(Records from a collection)
· · · · · · ·

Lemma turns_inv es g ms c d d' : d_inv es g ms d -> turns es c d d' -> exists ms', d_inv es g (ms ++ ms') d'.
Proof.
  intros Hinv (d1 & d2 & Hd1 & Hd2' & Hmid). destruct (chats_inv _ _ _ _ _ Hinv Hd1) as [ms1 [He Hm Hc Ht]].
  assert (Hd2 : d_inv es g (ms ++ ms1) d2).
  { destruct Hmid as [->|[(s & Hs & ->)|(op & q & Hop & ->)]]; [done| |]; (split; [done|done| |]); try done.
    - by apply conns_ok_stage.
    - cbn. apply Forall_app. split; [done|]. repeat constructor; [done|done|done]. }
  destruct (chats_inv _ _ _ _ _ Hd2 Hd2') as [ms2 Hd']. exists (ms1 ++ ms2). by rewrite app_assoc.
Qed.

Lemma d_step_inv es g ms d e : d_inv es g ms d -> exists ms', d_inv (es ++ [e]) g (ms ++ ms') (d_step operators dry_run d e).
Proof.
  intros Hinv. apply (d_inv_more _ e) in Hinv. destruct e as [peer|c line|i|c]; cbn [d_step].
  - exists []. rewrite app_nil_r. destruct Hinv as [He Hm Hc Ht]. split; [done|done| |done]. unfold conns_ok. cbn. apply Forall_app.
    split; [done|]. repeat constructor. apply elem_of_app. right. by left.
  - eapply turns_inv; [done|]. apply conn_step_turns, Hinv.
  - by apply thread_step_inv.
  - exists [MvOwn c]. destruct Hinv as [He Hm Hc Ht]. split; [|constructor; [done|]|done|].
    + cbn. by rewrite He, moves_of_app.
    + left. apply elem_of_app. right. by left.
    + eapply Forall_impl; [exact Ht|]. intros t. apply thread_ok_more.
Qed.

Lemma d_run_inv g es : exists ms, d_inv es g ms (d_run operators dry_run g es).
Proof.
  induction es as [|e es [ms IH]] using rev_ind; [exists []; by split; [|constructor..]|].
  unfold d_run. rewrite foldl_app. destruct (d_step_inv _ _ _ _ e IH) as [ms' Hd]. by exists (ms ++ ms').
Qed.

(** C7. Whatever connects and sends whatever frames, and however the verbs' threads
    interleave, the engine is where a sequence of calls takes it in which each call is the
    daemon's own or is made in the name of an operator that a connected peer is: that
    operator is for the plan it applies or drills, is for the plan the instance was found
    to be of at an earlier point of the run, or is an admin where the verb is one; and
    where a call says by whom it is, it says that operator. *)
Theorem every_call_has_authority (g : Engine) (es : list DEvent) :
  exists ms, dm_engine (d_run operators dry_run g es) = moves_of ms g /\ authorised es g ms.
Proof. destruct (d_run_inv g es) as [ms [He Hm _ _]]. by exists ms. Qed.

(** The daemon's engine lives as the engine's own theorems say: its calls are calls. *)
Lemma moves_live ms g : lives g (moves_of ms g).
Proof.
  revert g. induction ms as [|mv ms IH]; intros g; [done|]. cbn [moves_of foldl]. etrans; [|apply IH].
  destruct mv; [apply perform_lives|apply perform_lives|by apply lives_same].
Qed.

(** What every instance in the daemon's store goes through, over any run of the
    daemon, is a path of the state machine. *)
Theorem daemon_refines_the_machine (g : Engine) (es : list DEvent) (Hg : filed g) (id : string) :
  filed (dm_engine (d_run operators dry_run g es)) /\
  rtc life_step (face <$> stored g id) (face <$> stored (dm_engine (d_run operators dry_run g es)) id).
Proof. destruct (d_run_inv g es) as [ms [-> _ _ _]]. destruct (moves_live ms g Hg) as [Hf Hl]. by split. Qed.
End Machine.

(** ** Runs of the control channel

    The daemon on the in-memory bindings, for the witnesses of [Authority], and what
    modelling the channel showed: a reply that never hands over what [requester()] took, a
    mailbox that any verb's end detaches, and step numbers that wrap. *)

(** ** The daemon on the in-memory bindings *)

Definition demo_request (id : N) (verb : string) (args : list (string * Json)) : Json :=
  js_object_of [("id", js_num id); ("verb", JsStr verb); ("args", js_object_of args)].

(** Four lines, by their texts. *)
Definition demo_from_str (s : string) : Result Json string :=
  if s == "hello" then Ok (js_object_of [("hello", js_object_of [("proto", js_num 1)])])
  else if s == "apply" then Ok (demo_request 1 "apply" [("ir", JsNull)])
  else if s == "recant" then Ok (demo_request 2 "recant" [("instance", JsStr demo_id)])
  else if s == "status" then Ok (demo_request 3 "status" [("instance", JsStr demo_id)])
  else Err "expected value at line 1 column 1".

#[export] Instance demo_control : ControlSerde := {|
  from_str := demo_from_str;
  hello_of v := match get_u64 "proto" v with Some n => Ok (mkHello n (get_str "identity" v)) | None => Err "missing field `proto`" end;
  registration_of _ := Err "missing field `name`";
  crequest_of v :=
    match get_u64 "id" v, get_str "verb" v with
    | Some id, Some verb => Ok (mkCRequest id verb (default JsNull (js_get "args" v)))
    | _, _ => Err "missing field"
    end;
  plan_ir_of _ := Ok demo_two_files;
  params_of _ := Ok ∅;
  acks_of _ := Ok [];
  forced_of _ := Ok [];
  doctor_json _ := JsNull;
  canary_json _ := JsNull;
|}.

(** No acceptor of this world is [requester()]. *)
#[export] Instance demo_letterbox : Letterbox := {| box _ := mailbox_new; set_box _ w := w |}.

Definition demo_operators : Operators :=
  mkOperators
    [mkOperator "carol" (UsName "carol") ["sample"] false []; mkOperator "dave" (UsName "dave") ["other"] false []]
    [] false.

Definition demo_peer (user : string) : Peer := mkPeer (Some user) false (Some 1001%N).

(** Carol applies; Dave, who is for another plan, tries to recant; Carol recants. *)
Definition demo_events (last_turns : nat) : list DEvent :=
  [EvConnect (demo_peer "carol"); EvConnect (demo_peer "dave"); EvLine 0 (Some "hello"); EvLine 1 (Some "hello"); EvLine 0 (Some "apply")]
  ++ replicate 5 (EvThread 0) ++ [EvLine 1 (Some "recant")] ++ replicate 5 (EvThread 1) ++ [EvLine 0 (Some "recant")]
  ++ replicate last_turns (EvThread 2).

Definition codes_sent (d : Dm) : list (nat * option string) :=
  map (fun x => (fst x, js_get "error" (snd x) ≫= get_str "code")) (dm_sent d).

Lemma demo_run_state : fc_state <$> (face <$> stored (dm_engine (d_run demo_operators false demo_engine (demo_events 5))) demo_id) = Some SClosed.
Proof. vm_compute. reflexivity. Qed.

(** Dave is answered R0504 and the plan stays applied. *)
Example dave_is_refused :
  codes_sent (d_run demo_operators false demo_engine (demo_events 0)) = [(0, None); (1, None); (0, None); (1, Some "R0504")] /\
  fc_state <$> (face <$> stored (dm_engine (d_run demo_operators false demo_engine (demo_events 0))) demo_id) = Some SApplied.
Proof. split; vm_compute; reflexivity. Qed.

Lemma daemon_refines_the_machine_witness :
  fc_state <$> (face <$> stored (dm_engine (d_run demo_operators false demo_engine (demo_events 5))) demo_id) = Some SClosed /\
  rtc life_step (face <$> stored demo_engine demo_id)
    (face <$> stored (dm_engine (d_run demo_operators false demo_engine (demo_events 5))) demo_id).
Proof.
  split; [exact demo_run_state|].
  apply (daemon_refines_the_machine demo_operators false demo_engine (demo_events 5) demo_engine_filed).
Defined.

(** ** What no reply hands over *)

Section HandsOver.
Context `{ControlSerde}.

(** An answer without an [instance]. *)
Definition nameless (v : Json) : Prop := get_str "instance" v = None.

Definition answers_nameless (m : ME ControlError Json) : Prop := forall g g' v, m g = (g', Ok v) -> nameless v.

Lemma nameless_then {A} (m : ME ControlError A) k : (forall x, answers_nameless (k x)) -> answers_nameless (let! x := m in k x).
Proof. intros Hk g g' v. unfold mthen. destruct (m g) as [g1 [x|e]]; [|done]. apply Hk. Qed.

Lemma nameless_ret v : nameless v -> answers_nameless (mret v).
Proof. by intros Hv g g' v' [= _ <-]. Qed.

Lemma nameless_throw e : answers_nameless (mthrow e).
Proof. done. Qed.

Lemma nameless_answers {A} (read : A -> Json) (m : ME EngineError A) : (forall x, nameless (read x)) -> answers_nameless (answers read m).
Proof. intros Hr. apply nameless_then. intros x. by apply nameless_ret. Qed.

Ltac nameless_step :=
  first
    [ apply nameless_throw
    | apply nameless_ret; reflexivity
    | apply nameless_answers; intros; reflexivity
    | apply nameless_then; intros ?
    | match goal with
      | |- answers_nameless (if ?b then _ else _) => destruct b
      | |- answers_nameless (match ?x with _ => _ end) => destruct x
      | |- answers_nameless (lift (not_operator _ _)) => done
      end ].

· · · · · · ·

▶ What you should do: Repeat the records above line by line, from the first line through the line that contains "where a call".

▶ Output of the exercise:
Lemma turns_inv es g ms c d d' : d_inv es g ms d -> turns es c d d' -> exists ms', d_inv es g (ms ++ ms') d'.
Proof.
  intros Hinv (d1 & d2 & Hd1 & Hd2' & Hmid). destruct (chats_inv _ _ _ _ _ Hinv Hd1) as [ms1 [He Hm Hc Ht]].
  assert (Hd2 : d_inv es g (ms ++ ms1) d2).
  { destruct Hmid as [->|[(s & Hs & ->)|(op & q & Hop & ->)]]; [done| |]; (split; [done|done| |]); try done.
    - by apply conns_ok_stage.
    - cbn. apply Forall_app. split; [done|]. repeat constructor; [done|done|done]. }
  destruct (chats_inv _ _ _ _ _ Hd2 Hd2') as [ms2 Hd']. exists (ms1 ++ ms2). by rewrite app_assoc.
Qed.

Lemma d_step_inv es g ms d e : d_inv es g ms d -> exists ms', d_inv (es ++ [e]) g (ms ++ ms') (d_step operators dry_run d e).
Proof.
  intros Hinv. apply (d_inv_more _ e) in Hinv. destruct e as [peer|c line|i|c]; cbn [d_step].
  - exists []. rewrite app_nil_r. destruct Hinv as [He Hm Hc Ht]. split; [done|done| |done]. unfold conns_ok. cbn. apply Forall_app.
    split; [done|]. repeat constructor. apply elem_of_app. right. by left.
  - eapply turns_inv; [done|]. apply conn_step_turns, Hinv.
  - by apply thread_step_inv.
  - exists [MvOwn c]. destruct Hinv as [He Hm Hc Ht]. split; [|constructor; [done|]|done|].
    + cbn. by rewrite He, moves_of_app.
    + left. apply elem_of_app. right. by left.
    + eapply Forall_impl; [exact Ht|]. intros t. apply thread_ok_more.
Qed.

Lemma d_run_inv g es : exists ms, d_inv es g ms (d_run operators dry_run g es).
Proof.
  induction es as [|e es [ms IH]] using rev_ind; [exists []; by split; [|constructor..]|].
  unfold d_run. rewrite foldl_app. destruct (d_step_inv _ _ _ _ e IH) as [ms' Hd]. by exists (ms ++ ms').
Qed.

(** C7. Whatever connects and sends whatever frames, and however the verbs' threads
    interleave, the engine is where a sequence of calls takes it in which each call is the
    daemon's own or is made in the name of an operator that a connected peer is: that
    operator is for the plan it applies or drills, is for the plan the instance was found
    to be of at an earlier point of the run, or is an admin where the verb is one; and
    where a call says by whom it is, it says that operator. *)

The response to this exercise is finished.